■ WHAT THE EXERCISE ASKS
Only the lines below, from the one with "Proof. rewrite insert_empty." through the one with "exists i c1 b x, bread", are to be written out, exactly.

■ EXCERPTED RECORDS
+ + + + +

(* ===== verification/Xv6Cache.v ===== *)
(** Uses of the buffer cache ([Xv6Bio]): reading a block, writing it, copying
    one block over another, and a client that mixes reads and writes.

    The client theorem is the contract of bio.c: through the cache, whatever
    is evicted and re-read, a client sees the disk of the specification. *)

From S2P Require Import Prelude Bytes Xv6Bio.

(** ** Clients *)

Inductive bop :=
| BRead (n : Z)
| BWrite (n : Z) (data : list Z).

Section steps.
Context (me : Z).

(** [b = bread(1, n); ... brelse(b)], reading the data or replacing it with
    [bwrite]. *)
Definition bclient (s : bio) (o : bop) : res (list Z * bio) :=
  match o with
  | BRead n =>
      '(i, s) ← bread me s 1 n;
      b ← bat s i;
      s ← brelse me i s;
      Ok (bdata b, s)
  | BWrite n data =>
      '(i, s) ← bread me s 1 n;
      s ← bupd i (set_data data) s;
      s ← bwrite me i s;
      s ← brelse me i s;
      Ok ([], s)
  end.

Fixpoint bclients (s : bio) (os : list bop) : res (list (list Z) * bio) :=
  match os with
  | [] => Ok ([], s)
  | o :: os => '(r, s) ← bclient s o; '(rs, s) ← bclients s os; Ok (r :: rs, s)
  end.

(** The same on a disk without a cache. *)
Definition disk_step (d : list (list Z)) (o : bop) : list Z * list (list Z) :=
  match o with
  | BRead n => (default [] (d !! Z.to_nat n), d)
  | BWrite n data => ([], <[Z.to_nat n := data]> d)
  end.

Fixpoint disk_steps (d : list (list Z)) (os : list bop) : list (list Z) * list (list Z) :=
  match os with
  | [] => ([], d)
  | o :: os => let '(r, d) := disk_step d o in let '(rs, d) := disk_steps d os in (r :: rs, d)
  end.

(** Nobody holds a buffer. *)
Definition crep (c : bio) (d : list (list Z)) (ov : gmap Z (list Z)) : Prop :=
  exists l, cache_rep me c l (Cview d ov ∅).

Definition inside (d : list (list Z)) (n : Z) : Prop := 0 <= n < Z.of_nat (length d).

Lemma handle_bat c l v i n d :
  cache_rep me c l v -> handle c i n -> held v !! n = Some d ->
  exists b, bat c i = Ok b /\ bufs c !! i = Some b /\ bdata b = d /\ blockno b = n /\ length d = Z.to_nat BSIZE.
Proof.
  intros Hr Hh Hd. destruct (buf_ok_lookup _ _ _ _ _ _ Hr Hh) as (b & Hb & _ & Hn & _ & Hl & _ & Hm).
  rewrite Hd in Hm. exists b. destruct Hm as (_ & _ & <-).
  split; [by apply bat_Ok|]. done.
Qed.

Lemma size_one (n : Z) (x : list Z) : size (<[n := x]> (∅ : gmap Z (list Z))) = 1%nat.
Proof. rewrite insert_empty. apply map_size_singleton. Qed.

(** Read-only use of a block. *)
Lemma read_block c d ov n :
  crep c d ov -> inside d n -> is_Some (ov !! n) \/ (size ov < NBUF)%nat ->
  exists i c1 b x, bread me c 1 n = Ok (i, c1) /\ bat c1 i = Ok b /\ bdata b = x /\
    settled (Cview d ov ∅) n = Some x /\ length x = Z.to_nat BSIZE /\
    exists c2, brelse me i c1 = Ok c2 /\ crep c2 d ov /\ writes c2 = writes c.
Proof.
  intros [l Hr] Hin Hcap.
  destruct (bread_spec me c l _ n Hr Hin (lookup_empty n)) as (i & c1 & x & H1 & Hset & Hh & Hr1 & Hw1 & _).
  { cbn [over held]. rewrite map_size_empty, Nat.add_0_r. done. }
  destruct (handle_bat c1 l _ i n x Hr1 Hh) as (b & Hb & _ & Hx & _ & Hlen); [by apply lookup_insert_eq|].
  exists i, c1, b, x. split_and!; try done.
  destruct (brelse_spec me c1 l _ i n x Hr1 Hh) as (c2 & l1 & l2 & H2 & _ & Hr2 & Hw2 & _).
  { apply lookup_insert_eq. }
  { exact Hset. }
  exists c2. split; [done|]. split; [|congruence].
  exists (i :: l1 ++ l2). unfold with_held in Hr2. cbn [disk over held] in Hr2.
  by rewrite delete_insert_id in Hr2.
Qed.

(** Writing new data to a block through the cache. *)
Lemma write_block c d ov n data :
  crep c d ov -> inside d n -> is_Some (ov !! n) \/ (size ov < NBUF)%nat ->
  length data = Z.to_nat BSIZE ->
  exists i c1 b, bread me c 1 n = Ok (i, c1) /\ bat c1 i = Ok b /\
    settled (Cview d ov ∅) n = Some (bdata b) /\ length (bdata b) = Z.to_nat BSIZE /\
    exists c2 c3 c4, bupd i (set_data data) c1 = Ok c2 /\ bwrite me i c2 = Ok c3 /\
      brelse me i c3 = Ok c4 /\ crep c4 (<[Z.to_nat n := data]> d) (delete n ov) /\
      writes c4 = writes c ++ [(n, data)].
Proof.
  intros [l Hr] Hin Hcap Hdata.
  destruct (bread_spec me c l _ n Hr Hin (lookup_empty n)) as (i & c1 & x & H1 & Hset & Hh & Hr1 & Hw1 & _).
  { cbn [over held]. rewrite map_size_empty, Nat.add_0_r. done. }
  destruct (handle_bat c1 l _ i n x Hr1 Hh) as (b & Hb & _ & Hx & _ & Hlen); [by apply lookup_insert_eq|].
  exists i, c1, b. rewrite Hx. split_and!; try done.
  destruct (modify_spec me c1 l _ i n x data Hr1 Hh) as (c2 & H2 & Hr2 & Hw2 & Hk2); [apply lookup_insert_eq|done|].
  destruct (bwrite_spec me c2 l _ i n data Hr2) as (c3 & H3 & Hr3 & Hw3 & Hk3); [by apply Hk2|apply lookup_insert_eq|].
  destruct (brelse_spec me c3 l _ i n data Hr3) as (c4 & l1 & l2 & H4 & _ & Hr4 & Hw4 & _).
  { by apply Hk3, Hk2. }
  { apply lookup_insert_eq. }
  { unfold settled. cbn [over disk]. rewrite lookup_delete_eq. apply list_lookup_insert_eq.
    unfold inside in Hin. cbn. lia. }
  exists c2, c3, c4. split_and!; try done; [|congruence].
  exists (i :: l1 ++ l2). unfold with_held in Hr4. cbn [disk over held] in Hr4.
  by rewrite insert_insert_eq, delete_insert_id in Hr4.
Qed.

(** Copying block [src] over block [dst] through two buffers, as the loops of
    the log do; the buffers are released in either order. *)
Lemma copy_block c d ov src dst x (a1 a2 : Z) :
  crep c d ov -> inside d src -> inside d dst -> src <> dst ->
  (a1 = src /\ a2 = dst \/ a1 = dst /\ a2 = src) ->
  (is_Some (ov !! a1) \/ size ov < NBUF)%nat -> (is_Some (ov !! a2) \/ S (size ov) < NBUF)%nat ->
  settled (Cview d ov ∅) src = Some x ->
  exists i1 c1 i2 c2, bread me c 1 a1 = Ok (i1, c1) /\ bread me c1 1 a2 = Ok (i2, c2) /\
    let si := if decide (a1 = src) then i1 else i2 in
    let di := if decide (a1 = src) then i2 else i1 in
    exists b, bat c2 si = Ok b /\
    exists c3 c4 c5 c6, bupd di (set_data (bdata b)) c2 = Ok c3 /\ bwrite me di c3 = Ok c4 /\
      brelse me si c4 = Ok c5 /\ brelse me di c5 = Ok c6 /\
      crep c6 (<[Z.to_nat dst := x]> d) (delete dst ov) /\ writes c6 = writes c ++ [(dst, x)].
Proof.
  intros [l Hr] Hsrc Hdst Hne Ha Hcap1 Hcap2 Hset.
  assert (Hin1 : inside d a1) by (destruct Ha as [[-> _]|[-> _]]; done).
  assert (Hin2 : inside d a2) by (destruct Ha as [[_ ->]|[_ ->]]; done).
  assert (Hne12 : a1 <> a2) by (destruct Ha as [[-> ->]|[-> ->]]; done).
  destruct (bread_spec me c l _ a1 Hr Hin1 (lookup_empty a1)) as (i1 & c1 & x1 & H1 & Hs1 & Hh1 & Hr1 & Hw1 & _).
  { cbn [over held]. rewrite map_size_empty, Nat.add_0_r. done. }
  destruct (bread_spec me c1 l _ a2 Hr1 Hin2) as (i2 & c2 & x2 & H2 & Hs2 & Hh2 & Hr2 & Hw2 & Hk2).
  { cbn [with_held held]. rewrite lookup_insert_ne by done. apply lookup_empty. }
  { cbn [with_held over held]. rewrite size_one. destruct Hcap2; [by left|right; lia]. }
  assert (Hh1' : handle c2 i1 a1).
  { apply Hk2; [|done]. cbn [with_held held]. rewrite lookup_insert_eq. by eexists. }
  exists i1, c1, i2, c2. split; [done|]. split; [done|]. cbv zeta.
  set (si := if decide (a1 = src) then i1 else i2). set (di := if decide (a1 = src) then i2 else i1).
  unfold with_held in Hr2. cbn [disk over held] in Hr2.
  set (h2 := <[a2 := x2]> (<[a1 := x1]> ∅)) in Hr2.
  assert (Hxs : h2 !! src = Some x).
  { unfold h2. destruct Ha as [[-> ->]|[-> ->]].
    - rewrite lookup_insert_ne by done. rewrite lookup_insert_eq. congruence.
    - rewrite lookup_insert_eq. unfold settled in *. cbn [with_held over disk] in *. congruence. }
  assert (Hsi : handle c2 si src).
  { unfold si. destruct Ha as [[-> ->]|[-> ->]]; [by rewrite decide_True|by rewrite decide_False]. }
  assert (Hdi : handle c2 di dst).
  { unfold di. destruct Ha as [[-> ->]|[-> ->]]; [by rewrite decide_True|by rewrite decide_False]. }
  assert (Hxd : exists y, h2 !! dst = Some y).
  { unfold h2. destruct Ha as [[-> ->]|[-> ->]]; [rewrite lookup_insert_eq; by eexists|].
    rewrite lookup_insert_ne by done. rewrite lookup_insert_eq. by eexists. }
  destruct Hxd as [y Hxd].
  destruct (handle_bat c2 l _ si src x Hr2 Hsi Hxs) as (b & Hb & _ & Hbx & _ & Hlen).
  exists b. split; [done|]. rewrite Hbx.
  destruct (modify_spec me c2 l _ di dst y x Hr2 Hdi Hxd Hlen) as (c3 & H3 & Hr3 & Hw3 & Hk3).
  destruct (bwrite_spec me c3 l _ di dst x Hr3) as (c4 & H4 & Hr4 & Hw4 & Hk4); [by apply Hk3|apply lookup_insert_eq|].
  destruct (brelse_spec me c4 l _ si src x Hr4) as (c5 & l1 & l2 & H5 & Hl & Hr5 & Hw5 & Hk5).
  { by apply Hk4, Hk3. }
  { cbn [held with_held]. by rewrite lookup_insert_ne. }
  { unfold settled in Hset |- *. cbn [over disk with_held] in Hset |- *. rewrite lookup_delete_ne by done.
    rewrite list_lookup_insert_ne; [done|]. unfold inside in *. lia. }
  destruct (brelse_spec me c5 _ _ di dst x Hr5) as (c6 & l3 & l4 & H6 & _ & Hr6 & Hw6 & _).
  { by apply Hk5, Hk4, Hk3. }
  { cbn [held with_held]. rewrite lookup_delete_ne by done. apply lookup_insert_eq. }
  { unfold settled. cbn [over disk with_held]. rewrite lookup_delete_eq. apply list_lookup_insert_eq.
    unfold inside in *. lia. }
  exists c3, c4, c5, c6. split_and!; try done; [|congruence].
  eexists. unfold with_held in Hr6. cbn [disk over held] in Hr6.
  replace (delete dst (delete src (<[dst:=x]> h2))) with (∅ : gmap Z (list Z)) in Hr6; [exact Hr6|].
  symmetry. apply map_empty. intros m. unfold h2.
  destruct (decide (m = dst)) as [->|]; [by rewrite lookup_delete_eq|rewrite lookup_delete_ne by done].
  destruct (decide (m = src)) as [->|]; [by rewrite lookup_delete_eq|rewrite lookup_delete_ne by done].
  rewrite lookup_insert_ne by done. destruct Ha as [[-> ->]|[-> ->]]; by rewrite !lookup_insert_ne by done.
Qed.

(** ** The client theorem *)

Definition bop_ok (d : list (list Z)) (o : bop) : Prop :=
  match o with
  | BRead n => inside d n
  | BWrite n data => inside d n /\ length data = Z.to_nat BSIZE
  end.

Lemma bclient_spec s d o :
  crep s d ∅ -> bop_ok d o ->
  exists s', bclient s o = Ok ((disk_step d o).1, s') /\ crep s' (disk_step d o).2 ∅.
Proof.
  intros Hr Ho. assert (Hcap : forall n : Z, is_Some ((∅ : gmap Z (list Z)) !! n) \/ (size (∅ : gmap Z (list Z)) < NBUF)%nat).
  { intros n. right. rewrite map_size_empty. unfold NBUF. lia. }
  destruct o as [n|n data]; cbn [bclient disk_step fst snd].
  - destruct (read_block s d ∅ n Hr Ho (Hcap n)) as (i & c1 & b & x & -> & Hb & Hx & Hset & _ & c2 & H2 & Hr2 & _).
    run. rewrite Hb. run. rewrite H2. run. exists c2.
    unfold settled in Hset. cbn [over disk] in Hset. rewrite lookup_empty in Hset.
    rewrite Hset, Hx. done.
  - destruct Ho as [Hin Hlen].
    destruct (write_block s d ∅ n data Hr Hin (Hcap n) Hlen)
      as (i & c1 & b & -> & _ & _ & _ & c2 & c3 & c4 & H2 & H3 & H4 & Hr4 & _).
    run. rewrite H2. run. rewrite H3. run. rewrite H4. run. exists c4.
    by rewrite delete_empty in Hr4.
Qed.

Lemma bop_ok_length d d' o : length d = length d' -> bop_ok d o -> bop_ok d' o.
Proof. intros H. destruct o; cbn; unfold inside; by rewrite H. Qed.

Lemma bclients_spec os : forall s d,
  crep s d ∅ -> Forall (bop_ok d) os ->
  exists s', bclients s os = Ok ((disk_steps d os).1, s') /\ crep s' (disk_steps d os).2 ∅.
Proof.
  induction os as [|o os IH]; intros s d Hr Hos; cbn [bclients disk_steps]; [by exists s|].
  apply Forall_cons in Hos as [Ho Hos].
  destruct (bclient_spec s d o Hr Ho) as (s1 & -> & Hr1). run.
  destruct (IH s1 (disk_step d o).2 Hr1) as (s2 & H2 & Hr2).
  { eapply Forall_impl; [exact Hos|]. intros o'. apply bop_ok_length.
    destruct o; cbn; [done|]. by rewrite length_insert. }
  rewrite H2. run. destruct (disk_step d o) as [r d1]. cbn [fst snd] in *.
  destruct (disk_steps d1 os) as [rs d2]. by exists s2.
Qed.

(** C23: after [binit], any sequence of reads and writes of blocks through
    [bread], [bwrite] and [brelse] runs without fault and returns what the
    same sequence returns on the bare disk, which the disk then equals; the
    list of buffers stays a permutation of them and no block has two. *)
Theorem bcache_refines_disk d os :
  Forall (fun b => length b = Z.to_nat BSIZE) d -> Forall (bop_ok d) os ->
  exists s0 s, binit (Bio (replicate (S NBUF) buf0) d []) = Ok s0 /\
    bclients s0 os = Ok ((disk_steps d os).1, s) /\ memdisk s = (disk_steps d os).2 /\
    (exists l, linked s l) /\ (forall i j n, handle s i n -> handle s j n -> i = j).
Proof.
  intros Hd Hos. destruct (binit_spec me d Hd) as (s0 & H0 & Hr0 & _).
  destruct (bclients_spec os s0 d) as (s & Hs & l & Hr); [by eexists|done|].
  exists s0, s. split; [exact H0|]. clear H0. split; [exact Hs|]. destruct Hr.
  split; [done|]. split; [by exists l|done].
Qed.

End steps.

(** ** A run *)

Definition blocks40 : list (list Z) := replicate 40 (replicate (Z.to_nat BSIZE) 0).

(** Forty blocks are written in turn, more than there are buffers; the first
    one is read back from the disk. *)
Definition fill_ops : list bop :=
  ((fun k : nat => BWrite (Z.of_nat k) (replicate (Z.to_nat BSIZE) (Z.of_nat k + 1))) <$> seq 0 40) ++ [BRead 0].

Lemma bcache_refines_disk_witness :
  last (disk_steps blocks40 fill_ops).1 = Some (replicate (Z.to_nat BSIZE) 1) /\
  exists s0 s, binit (Bio (replicate (S NBUF) buf0) blocks40 []) = Ok s0 /\
    bclients 7 s0 fill_ops = Ok ((disk_steps blocks40 fill_ops).1, s) /\
    memdisk s = (disk_steps blocks40 fill_ops).2 /\
    (exists l, linked s l) /\ (forall i j n, handle s i n -> handle s j n -> i = j).
Proof.
  split; [vm_compute; reflexivity|]. apply bcache_refines_disk.
  - apply Forall_replicate. reflexivity.
  - apply Forall_app. split; [|repeat constructor; cbn; lia].
    apply Forall_fmap, Forall_forall. intros k Hk. apply elem_of_seq in Hk. cbn [compose bop_ok].
    unfold inside, blocks40. rewrite !length_replicate. split; [lia|reflexivity].
Defined.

+ + + + +

■ REPLY TO THE EXERCISE
Proof. rewrite insert_empty. apply map_size_singleton. Qed.

(** Read-only use of a block. *)
Lemma read_block c d ov n :
  crep c d ov -> inside d n -> is_Some (ov !! n) \/ (size ov < NBUF)%nat ->
  exists i c1 b x, bread me c 1 n = Ok (i, c1) /\ bat c1 i = Ok b /\ bdata b = x /\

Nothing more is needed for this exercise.